• Input records
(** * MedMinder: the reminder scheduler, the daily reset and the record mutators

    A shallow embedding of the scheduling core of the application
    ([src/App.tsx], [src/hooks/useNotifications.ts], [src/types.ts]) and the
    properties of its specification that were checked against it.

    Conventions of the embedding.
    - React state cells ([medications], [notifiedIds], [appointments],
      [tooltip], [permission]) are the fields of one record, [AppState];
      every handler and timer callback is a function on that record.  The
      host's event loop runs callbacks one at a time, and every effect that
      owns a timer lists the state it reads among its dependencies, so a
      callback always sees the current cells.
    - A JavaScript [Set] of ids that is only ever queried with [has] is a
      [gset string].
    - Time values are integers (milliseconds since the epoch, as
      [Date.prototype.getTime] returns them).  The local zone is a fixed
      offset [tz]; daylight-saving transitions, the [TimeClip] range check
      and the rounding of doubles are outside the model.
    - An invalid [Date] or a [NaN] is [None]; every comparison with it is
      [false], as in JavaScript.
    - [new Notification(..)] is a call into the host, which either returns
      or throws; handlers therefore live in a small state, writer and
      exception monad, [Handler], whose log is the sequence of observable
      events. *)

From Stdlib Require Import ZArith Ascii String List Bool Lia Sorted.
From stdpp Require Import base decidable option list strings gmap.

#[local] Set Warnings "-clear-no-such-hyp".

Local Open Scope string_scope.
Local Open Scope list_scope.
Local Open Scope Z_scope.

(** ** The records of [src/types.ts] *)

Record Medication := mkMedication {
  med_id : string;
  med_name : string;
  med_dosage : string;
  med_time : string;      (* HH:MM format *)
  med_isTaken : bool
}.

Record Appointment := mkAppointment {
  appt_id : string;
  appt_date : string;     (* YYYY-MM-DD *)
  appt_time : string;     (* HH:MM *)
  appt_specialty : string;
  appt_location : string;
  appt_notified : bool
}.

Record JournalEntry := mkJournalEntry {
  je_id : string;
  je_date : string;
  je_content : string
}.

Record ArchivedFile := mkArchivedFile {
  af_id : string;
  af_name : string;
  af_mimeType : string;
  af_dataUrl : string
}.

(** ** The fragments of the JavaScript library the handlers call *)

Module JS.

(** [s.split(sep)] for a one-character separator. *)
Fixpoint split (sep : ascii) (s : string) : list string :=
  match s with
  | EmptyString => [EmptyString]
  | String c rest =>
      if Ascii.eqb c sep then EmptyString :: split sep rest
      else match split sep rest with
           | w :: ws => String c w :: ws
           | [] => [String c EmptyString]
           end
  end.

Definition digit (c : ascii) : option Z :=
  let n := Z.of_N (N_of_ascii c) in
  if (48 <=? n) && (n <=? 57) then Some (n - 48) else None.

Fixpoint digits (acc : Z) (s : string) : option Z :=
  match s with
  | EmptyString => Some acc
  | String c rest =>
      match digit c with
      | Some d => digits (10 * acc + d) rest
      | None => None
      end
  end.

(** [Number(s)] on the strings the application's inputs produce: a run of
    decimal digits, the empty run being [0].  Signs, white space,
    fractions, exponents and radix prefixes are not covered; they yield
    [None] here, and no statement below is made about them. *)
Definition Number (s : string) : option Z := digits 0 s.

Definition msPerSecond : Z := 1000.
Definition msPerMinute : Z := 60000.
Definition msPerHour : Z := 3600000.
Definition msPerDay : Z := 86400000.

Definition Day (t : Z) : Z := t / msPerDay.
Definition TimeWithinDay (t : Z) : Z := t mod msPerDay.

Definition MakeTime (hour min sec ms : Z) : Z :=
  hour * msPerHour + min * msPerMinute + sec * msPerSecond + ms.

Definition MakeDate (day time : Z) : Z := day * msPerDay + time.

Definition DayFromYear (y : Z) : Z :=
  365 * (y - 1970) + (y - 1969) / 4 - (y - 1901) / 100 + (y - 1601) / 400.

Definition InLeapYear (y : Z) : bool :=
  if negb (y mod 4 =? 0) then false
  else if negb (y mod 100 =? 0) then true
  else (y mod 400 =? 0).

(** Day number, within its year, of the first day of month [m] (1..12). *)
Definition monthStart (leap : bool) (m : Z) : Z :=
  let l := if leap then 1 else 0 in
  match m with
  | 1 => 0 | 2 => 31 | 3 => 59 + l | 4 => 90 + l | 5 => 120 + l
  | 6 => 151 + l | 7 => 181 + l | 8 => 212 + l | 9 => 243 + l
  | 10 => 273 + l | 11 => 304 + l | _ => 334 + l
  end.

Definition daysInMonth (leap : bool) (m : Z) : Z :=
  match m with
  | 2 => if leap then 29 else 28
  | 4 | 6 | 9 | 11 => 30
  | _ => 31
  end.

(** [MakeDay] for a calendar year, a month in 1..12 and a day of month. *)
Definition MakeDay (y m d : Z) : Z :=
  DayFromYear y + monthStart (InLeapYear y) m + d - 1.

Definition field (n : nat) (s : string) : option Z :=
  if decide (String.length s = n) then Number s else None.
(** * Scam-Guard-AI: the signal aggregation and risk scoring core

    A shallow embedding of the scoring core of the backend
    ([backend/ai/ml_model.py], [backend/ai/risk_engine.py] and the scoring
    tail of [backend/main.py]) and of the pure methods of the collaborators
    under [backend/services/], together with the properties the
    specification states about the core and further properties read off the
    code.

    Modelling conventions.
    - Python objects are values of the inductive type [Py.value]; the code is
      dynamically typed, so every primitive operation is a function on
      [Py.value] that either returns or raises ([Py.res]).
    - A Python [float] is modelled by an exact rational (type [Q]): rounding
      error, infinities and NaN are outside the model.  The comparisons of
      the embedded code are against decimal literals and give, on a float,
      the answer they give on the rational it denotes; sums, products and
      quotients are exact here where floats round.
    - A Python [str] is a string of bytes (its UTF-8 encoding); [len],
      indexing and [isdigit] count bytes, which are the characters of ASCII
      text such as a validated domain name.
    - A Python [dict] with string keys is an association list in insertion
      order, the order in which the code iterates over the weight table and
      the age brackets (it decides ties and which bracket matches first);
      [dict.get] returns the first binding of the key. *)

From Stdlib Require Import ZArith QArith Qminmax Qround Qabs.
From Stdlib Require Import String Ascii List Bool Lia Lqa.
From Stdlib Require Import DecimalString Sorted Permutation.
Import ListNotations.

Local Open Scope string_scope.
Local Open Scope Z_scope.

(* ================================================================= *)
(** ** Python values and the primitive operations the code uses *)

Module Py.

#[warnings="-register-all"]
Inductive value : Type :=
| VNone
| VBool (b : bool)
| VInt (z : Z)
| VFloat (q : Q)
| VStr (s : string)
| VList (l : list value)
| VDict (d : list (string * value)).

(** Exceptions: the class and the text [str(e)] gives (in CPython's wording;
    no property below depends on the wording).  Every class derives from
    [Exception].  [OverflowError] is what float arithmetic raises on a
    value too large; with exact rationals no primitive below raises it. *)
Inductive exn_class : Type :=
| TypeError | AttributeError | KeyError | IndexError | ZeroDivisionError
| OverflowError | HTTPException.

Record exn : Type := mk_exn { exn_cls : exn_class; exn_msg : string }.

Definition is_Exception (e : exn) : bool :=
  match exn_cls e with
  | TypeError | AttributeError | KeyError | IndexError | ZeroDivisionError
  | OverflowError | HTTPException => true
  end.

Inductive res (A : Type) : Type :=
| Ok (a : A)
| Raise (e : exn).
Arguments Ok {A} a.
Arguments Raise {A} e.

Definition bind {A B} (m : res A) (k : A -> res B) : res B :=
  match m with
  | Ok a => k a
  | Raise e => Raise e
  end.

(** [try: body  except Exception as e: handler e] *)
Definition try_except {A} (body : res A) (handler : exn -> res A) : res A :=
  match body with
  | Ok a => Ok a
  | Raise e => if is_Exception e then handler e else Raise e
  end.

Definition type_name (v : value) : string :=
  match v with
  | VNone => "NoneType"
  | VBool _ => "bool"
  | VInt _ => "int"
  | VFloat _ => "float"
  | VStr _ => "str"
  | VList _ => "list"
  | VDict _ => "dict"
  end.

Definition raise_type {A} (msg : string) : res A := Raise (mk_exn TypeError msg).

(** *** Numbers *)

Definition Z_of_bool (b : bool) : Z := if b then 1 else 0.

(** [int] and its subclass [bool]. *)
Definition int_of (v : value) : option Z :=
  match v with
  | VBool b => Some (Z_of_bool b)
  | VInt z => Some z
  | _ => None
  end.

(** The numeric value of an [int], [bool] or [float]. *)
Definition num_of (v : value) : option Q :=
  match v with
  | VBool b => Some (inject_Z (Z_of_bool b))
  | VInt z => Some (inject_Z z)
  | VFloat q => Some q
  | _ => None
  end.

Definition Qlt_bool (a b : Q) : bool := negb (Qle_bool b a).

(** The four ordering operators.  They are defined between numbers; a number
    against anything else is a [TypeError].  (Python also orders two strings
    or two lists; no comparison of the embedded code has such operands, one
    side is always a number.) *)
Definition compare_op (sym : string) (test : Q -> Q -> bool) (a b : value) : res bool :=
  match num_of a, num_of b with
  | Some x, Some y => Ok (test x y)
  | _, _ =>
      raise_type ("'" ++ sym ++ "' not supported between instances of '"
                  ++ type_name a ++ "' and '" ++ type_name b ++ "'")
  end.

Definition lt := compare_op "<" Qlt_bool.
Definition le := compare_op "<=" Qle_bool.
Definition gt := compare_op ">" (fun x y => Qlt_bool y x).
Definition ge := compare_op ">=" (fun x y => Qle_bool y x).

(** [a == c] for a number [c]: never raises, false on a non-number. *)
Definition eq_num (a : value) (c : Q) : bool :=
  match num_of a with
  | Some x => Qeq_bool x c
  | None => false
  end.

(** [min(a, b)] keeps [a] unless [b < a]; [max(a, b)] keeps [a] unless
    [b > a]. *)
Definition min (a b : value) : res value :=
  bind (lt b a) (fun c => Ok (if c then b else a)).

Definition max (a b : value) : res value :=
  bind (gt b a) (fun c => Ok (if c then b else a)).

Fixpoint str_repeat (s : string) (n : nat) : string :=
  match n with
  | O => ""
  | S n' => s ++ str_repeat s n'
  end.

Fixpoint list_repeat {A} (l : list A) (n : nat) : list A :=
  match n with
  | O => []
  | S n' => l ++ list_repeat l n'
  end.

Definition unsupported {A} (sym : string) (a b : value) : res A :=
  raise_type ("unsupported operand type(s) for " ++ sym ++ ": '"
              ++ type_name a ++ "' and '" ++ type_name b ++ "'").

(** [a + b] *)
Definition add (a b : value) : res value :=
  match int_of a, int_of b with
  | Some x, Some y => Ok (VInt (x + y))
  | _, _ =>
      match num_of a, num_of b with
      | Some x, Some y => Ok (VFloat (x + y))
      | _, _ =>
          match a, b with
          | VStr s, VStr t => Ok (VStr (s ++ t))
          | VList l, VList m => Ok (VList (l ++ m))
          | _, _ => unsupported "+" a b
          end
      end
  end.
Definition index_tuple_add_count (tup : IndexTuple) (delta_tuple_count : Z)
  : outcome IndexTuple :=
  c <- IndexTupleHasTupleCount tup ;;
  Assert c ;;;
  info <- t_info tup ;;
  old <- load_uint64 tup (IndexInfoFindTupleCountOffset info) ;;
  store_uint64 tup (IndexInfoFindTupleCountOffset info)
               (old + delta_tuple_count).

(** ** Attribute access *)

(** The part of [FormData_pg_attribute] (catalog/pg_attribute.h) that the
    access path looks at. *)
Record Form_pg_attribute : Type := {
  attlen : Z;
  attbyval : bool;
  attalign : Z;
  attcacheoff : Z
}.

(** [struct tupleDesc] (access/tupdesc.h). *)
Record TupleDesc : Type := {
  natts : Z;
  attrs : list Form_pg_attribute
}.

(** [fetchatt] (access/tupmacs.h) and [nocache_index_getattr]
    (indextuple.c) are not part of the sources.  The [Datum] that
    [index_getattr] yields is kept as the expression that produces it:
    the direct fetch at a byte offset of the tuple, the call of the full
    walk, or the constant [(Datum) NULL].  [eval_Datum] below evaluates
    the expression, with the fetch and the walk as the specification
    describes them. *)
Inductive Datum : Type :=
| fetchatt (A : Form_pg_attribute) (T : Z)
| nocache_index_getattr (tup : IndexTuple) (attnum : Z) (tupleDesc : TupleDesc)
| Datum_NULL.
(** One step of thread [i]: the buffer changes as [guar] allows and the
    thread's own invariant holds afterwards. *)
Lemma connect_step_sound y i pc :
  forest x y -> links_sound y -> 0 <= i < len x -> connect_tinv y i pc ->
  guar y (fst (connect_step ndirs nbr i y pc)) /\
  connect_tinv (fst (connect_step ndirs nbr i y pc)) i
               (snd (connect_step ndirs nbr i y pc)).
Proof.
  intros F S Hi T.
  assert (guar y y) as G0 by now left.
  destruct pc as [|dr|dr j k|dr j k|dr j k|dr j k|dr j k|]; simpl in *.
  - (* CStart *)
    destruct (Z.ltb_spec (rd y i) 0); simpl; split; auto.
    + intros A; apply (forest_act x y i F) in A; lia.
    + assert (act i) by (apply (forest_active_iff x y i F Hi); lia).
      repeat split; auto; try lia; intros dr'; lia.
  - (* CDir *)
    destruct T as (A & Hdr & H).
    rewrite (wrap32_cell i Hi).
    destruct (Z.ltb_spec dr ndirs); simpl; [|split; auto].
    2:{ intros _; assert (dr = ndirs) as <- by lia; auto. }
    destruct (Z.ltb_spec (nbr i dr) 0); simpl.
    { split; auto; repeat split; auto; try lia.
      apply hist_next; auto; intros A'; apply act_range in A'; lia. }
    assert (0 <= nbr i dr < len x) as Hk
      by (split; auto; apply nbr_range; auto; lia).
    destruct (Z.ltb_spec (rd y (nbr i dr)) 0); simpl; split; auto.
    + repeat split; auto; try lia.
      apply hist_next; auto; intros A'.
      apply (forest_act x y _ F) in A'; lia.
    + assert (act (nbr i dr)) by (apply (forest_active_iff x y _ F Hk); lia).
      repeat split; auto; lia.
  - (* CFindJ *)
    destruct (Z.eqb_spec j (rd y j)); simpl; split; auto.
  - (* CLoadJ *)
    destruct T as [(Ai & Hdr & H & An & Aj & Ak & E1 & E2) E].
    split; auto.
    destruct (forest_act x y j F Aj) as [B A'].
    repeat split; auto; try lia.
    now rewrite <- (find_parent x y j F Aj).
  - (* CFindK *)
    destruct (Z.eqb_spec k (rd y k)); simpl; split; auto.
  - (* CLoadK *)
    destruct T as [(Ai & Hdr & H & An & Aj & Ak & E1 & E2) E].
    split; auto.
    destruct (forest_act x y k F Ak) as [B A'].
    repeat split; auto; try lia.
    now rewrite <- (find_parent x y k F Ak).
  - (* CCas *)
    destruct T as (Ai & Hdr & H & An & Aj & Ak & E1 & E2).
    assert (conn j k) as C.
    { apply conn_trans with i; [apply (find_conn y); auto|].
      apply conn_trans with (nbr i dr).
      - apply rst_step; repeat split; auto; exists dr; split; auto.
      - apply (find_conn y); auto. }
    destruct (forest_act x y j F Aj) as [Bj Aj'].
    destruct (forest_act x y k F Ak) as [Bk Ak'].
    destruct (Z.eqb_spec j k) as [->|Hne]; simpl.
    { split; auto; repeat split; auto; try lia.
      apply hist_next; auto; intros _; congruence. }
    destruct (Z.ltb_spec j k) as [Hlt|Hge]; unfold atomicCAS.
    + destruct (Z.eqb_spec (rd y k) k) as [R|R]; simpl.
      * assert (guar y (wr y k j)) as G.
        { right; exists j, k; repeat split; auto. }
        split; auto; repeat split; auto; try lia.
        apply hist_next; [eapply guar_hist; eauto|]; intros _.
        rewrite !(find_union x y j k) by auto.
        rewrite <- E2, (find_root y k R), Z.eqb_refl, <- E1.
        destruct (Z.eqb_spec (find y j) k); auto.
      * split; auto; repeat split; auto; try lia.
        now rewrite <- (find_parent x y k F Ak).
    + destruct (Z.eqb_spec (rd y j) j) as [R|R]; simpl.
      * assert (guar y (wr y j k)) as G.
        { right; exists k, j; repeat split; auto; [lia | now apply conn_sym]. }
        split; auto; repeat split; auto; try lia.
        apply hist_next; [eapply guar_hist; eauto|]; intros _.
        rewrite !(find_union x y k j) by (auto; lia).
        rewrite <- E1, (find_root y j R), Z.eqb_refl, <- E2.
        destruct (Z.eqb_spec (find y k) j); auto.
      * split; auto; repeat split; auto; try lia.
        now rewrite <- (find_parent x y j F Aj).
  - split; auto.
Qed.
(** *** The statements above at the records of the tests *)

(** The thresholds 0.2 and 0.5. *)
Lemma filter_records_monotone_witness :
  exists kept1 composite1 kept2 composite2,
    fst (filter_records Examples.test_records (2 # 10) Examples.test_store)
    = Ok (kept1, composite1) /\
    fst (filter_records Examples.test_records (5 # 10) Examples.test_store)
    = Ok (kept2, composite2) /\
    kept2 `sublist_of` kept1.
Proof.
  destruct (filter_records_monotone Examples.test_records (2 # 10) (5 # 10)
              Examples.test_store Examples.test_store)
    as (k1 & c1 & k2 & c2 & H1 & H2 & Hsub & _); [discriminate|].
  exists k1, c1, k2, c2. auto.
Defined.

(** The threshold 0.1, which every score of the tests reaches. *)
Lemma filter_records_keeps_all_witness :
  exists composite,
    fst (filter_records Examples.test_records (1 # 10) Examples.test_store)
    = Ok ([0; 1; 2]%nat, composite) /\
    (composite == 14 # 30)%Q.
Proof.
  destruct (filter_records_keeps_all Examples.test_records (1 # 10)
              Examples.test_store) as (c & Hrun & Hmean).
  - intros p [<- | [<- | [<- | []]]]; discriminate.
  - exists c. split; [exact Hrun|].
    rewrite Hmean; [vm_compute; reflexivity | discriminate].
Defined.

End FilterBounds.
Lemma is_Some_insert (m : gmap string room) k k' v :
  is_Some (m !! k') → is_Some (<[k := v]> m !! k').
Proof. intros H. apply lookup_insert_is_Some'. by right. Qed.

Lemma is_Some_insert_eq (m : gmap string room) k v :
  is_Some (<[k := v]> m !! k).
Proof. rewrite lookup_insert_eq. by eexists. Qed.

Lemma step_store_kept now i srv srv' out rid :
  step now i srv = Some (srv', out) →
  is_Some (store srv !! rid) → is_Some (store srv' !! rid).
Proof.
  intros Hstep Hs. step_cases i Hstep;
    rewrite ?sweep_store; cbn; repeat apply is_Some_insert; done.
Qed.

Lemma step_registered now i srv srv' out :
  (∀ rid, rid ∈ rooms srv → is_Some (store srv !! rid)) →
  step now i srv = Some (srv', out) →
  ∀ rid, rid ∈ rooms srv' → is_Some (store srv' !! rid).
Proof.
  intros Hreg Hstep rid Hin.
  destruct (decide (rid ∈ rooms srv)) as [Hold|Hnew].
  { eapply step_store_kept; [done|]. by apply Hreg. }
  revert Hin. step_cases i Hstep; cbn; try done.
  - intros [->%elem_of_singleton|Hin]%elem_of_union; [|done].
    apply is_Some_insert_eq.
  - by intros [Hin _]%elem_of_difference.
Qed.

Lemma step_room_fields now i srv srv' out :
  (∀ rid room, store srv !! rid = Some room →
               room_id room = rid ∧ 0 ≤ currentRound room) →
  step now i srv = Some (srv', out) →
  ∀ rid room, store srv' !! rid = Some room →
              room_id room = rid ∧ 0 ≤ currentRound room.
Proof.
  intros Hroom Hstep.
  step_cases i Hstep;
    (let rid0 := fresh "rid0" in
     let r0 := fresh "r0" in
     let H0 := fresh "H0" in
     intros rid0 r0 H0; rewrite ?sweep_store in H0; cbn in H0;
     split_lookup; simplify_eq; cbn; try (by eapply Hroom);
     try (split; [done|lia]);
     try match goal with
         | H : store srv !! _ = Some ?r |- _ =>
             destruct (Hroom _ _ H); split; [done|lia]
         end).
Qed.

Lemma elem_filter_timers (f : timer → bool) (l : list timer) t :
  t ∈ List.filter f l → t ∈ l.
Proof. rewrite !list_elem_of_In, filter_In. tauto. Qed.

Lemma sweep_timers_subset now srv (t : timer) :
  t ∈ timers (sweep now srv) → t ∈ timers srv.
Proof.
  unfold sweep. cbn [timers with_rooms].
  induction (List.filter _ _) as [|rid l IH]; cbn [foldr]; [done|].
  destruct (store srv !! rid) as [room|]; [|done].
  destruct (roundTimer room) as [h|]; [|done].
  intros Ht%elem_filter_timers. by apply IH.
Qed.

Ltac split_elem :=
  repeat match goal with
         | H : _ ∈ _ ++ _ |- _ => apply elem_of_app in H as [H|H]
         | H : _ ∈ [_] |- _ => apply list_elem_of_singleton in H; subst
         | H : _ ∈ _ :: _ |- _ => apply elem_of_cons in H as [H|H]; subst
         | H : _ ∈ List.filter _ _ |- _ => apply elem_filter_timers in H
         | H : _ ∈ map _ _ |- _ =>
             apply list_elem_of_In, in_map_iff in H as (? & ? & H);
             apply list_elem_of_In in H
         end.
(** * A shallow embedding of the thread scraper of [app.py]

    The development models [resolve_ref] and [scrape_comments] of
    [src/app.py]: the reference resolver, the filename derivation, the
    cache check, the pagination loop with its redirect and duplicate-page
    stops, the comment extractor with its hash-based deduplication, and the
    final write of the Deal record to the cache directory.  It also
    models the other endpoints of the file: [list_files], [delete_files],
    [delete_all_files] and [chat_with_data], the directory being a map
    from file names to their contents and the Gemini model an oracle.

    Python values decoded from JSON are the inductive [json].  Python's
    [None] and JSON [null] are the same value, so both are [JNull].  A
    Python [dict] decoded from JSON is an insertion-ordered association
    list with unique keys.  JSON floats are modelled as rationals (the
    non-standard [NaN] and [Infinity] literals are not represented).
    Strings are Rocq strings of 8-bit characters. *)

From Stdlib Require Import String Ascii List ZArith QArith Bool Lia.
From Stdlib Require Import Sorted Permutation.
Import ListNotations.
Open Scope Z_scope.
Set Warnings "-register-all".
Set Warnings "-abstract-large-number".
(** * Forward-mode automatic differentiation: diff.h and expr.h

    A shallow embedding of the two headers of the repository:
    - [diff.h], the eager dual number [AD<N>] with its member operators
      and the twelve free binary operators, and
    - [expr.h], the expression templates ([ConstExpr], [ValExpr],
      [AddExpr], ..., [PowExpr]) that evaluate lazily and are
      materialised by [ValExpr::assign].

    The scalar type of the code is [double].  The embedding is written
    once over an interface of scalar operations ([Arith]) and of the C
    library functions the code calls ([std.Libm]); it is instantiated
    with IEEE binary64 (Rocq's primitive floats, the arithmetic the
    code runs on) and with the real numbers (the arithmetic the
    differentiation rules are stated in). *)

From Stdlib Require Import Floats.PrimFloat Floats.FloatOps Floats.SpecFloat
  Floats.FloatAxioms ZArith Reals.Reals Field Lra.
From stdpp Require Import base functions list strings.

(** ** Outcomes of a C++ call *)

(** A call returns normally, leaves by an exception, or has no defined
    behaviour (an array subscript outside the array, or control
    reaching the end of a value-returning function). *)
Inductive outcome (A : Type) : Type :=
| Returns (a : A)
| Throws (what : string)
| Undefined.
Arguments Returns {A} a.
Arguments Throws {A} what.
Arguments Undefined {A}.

• Exercise goal
Please transcribe exactly the lines above from the line that has "callback always sees the current cells." up to and including the line that has "and the rounding"; no other line belongs in the answer.

• Answer for the task
      callback always sees the current cells.
    - A JavaScript [Set] of ids that is only ever queried with [has] is a
      [gset string].
    - Time values are integers (milliseconds since the epoch, as
      [Date.prototype.getTime] returns them).  The local zone is a fixed
      offset [tz]; daylight-saving transitions, the [TimeClip] range check
      and the rounding of doubles are outside the model.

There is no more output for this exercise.